Your reply should hold only the lines from the records below where "MkDisk" occurs.

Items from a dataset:
○ ○ ○ ○ ○

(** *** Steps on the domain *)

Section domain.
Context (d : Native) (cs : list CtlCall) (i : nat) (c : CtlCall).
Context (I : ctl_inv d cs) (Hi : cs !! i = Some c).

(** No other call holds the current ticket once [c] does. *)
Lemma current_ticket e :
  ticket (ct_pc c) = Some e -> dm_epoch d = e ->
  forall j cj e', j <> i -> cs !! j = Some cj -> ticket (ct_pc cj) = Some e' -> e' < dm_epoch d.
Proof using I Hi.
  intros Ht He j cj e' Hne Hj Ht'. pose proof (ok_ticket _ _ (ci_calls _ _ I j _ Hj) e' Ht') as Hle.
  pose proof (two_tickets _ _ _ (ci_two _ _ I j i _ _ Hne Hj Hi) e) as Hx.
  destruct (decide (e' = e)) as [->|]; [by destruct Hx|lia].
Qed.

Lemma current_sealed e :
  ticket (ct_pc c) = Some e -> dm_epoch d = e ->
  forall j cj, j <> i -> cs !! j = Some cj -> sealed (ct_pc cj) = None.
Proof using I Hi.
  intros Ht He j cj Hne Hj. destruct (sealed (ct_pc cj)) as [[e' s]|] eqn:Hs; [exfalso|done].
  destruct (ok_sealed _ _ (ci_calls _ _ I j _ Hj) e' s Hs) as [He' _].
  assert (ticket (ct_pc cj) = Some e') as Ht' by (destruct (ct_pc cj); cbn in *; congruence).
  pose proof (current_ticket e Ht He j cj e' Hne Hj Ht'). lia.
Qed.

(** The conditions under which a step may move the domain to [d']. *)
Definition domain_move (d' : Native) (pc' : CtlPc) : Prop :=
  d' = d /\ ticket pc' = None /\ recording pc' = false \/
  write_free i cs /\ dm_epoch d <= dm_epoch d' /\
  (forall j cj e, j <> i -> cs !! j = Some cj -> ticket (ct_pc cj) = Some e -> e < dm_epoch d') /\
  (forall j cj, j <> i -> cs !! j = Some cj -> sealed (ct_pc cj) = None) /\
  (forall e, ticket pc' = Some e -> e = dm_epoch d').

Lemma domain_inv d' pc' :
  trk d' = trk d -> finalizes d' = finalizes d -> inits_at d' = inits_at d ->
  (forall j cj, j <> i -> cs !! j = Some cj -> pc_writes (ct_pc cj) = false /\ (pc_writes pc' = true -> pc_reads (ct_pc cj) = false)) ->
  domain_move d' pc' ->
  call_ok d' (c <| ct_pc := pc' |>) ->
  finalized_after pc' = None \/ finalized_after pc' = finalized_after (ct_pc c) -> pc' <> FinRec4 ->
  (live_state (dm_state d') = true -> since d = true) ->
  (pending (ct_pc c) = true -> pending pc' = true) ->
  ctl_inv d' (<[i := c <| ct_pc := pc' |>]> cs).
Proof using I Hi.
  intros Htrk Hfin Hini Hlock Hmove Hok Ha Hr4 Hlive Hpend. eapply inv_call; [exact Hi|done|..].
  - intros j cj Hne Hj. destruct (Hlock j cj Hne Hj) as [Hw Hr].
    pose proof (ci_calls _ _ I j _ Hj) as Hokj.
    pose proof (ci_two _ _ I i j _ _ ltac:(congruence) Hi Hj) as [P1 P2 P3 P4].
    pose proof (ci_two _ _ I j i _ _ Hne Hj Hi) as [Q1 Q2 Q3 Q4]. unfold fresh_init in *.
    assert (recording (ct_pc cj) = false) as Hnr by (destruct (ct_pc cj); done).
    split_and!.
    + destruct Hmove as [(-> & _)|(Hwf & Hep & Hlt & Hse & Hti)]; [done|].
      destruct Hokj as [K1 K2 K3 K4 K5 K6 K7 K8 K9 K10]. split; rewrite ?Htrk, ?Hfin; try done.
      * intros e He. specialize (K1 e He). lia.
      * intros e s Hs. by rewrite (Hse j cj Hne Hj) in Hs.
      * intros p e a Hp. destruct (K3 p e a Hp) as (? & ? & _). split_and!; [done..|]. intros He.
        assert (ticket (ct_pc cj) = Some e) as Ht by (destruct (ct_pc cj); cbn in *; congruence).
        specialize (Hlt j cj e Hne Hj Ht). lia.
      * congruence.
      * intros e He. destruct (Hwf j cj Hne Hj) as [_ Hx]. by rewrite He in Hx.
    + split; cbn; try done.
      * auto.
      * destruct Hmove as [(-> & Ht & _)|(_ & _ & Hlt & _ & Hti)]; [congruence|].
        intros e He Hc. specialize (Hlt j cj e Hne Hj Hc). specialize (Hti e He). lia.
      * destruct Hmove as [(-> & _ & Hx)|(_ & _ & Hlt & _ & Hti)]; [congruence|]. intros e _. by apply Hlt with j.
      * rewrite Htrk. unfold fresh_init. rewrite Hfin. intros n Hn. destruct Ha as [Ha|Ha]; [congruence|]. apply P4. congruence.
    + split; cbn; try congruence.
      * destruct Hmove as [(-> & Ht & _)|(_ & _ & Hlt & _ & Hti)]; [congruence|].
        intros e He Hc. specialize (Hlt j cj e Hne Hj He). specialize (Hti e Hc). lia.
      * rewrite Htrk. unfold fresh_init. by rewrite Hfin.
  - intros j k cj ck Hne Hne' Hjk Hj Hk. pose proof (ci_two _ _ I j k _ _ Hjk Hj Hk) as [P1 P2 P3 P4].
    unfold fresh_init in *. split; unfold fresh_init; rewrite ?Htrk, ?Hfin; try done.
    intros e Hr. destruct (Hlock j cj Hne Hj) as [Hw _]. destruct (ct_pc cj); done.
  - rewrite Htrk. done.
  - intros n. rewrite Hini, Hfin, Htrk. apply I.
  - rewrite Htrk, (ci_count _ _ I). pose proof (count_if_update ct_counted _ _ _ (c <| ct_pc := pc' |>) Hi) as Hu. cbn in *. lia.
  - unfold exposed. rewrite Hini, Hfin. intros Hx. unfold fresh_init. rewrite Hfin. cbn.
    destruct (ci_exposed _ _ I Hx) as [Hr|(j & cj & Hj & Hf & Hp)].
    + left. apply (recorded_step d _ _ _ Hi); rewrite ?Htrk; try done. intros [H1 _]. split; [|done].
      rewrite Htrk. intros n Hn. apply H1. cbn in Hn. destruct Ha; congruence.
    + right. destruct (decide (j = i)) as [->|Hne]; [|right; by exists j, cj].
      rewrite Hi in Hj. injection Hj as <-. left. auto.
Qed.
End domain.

○ ○ ○ ○ ○

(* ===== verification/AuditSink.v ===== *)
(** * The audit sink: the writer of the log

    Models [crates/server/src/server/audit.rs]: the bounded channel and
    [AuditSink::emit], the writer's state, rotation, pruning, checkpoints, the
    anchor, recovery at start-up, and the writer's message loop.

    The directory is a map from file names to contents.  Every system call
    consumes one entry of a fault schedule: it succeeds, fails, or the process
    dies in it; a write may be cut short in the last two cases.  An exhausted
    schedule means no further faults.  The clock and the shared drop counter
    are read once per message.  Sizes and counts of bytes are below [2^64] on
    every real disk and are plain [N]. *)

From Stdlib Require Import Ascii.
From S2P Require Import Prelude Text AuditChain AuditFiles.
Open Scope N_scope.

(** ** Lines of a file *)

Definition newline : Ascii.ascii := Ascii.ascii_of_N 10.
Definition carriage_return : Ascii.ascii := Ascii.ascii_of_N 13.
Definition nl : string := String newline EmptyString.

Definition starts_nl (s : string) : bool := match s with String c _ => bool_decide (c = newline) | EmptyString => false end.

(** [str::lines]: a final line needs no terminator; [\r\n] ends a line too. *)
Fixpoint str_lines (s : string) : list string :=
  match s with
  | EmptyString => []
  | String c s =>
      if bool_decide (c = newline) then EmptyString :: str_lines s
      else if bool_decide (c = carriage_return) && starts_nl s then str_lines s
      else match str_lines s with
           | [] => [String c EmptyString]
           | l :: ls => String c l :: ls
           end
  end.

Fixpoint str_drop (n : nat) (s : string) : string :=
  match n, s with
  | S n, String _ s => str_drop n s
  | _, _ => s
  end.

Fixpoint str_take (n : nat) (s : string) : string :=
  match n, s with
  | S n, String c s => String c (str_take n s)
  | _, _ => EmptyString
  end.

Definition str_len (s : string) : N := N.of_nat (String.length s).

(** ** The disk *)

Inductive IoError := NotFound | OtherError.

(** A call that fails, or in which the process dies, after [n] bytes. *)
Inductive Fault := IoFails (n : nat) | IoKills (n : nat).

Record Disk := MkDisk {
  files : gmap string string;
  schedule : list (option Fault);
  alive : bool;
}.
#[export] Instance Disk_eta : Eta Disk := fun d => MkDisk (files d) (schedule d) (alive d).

○ ○ ○ ○ ○

Written answer
Record Disk := MkDisk {
#[export] Instance Disk_eta : Eta Disk := fun d => MkDisk (files d) (schedule d) (alive d).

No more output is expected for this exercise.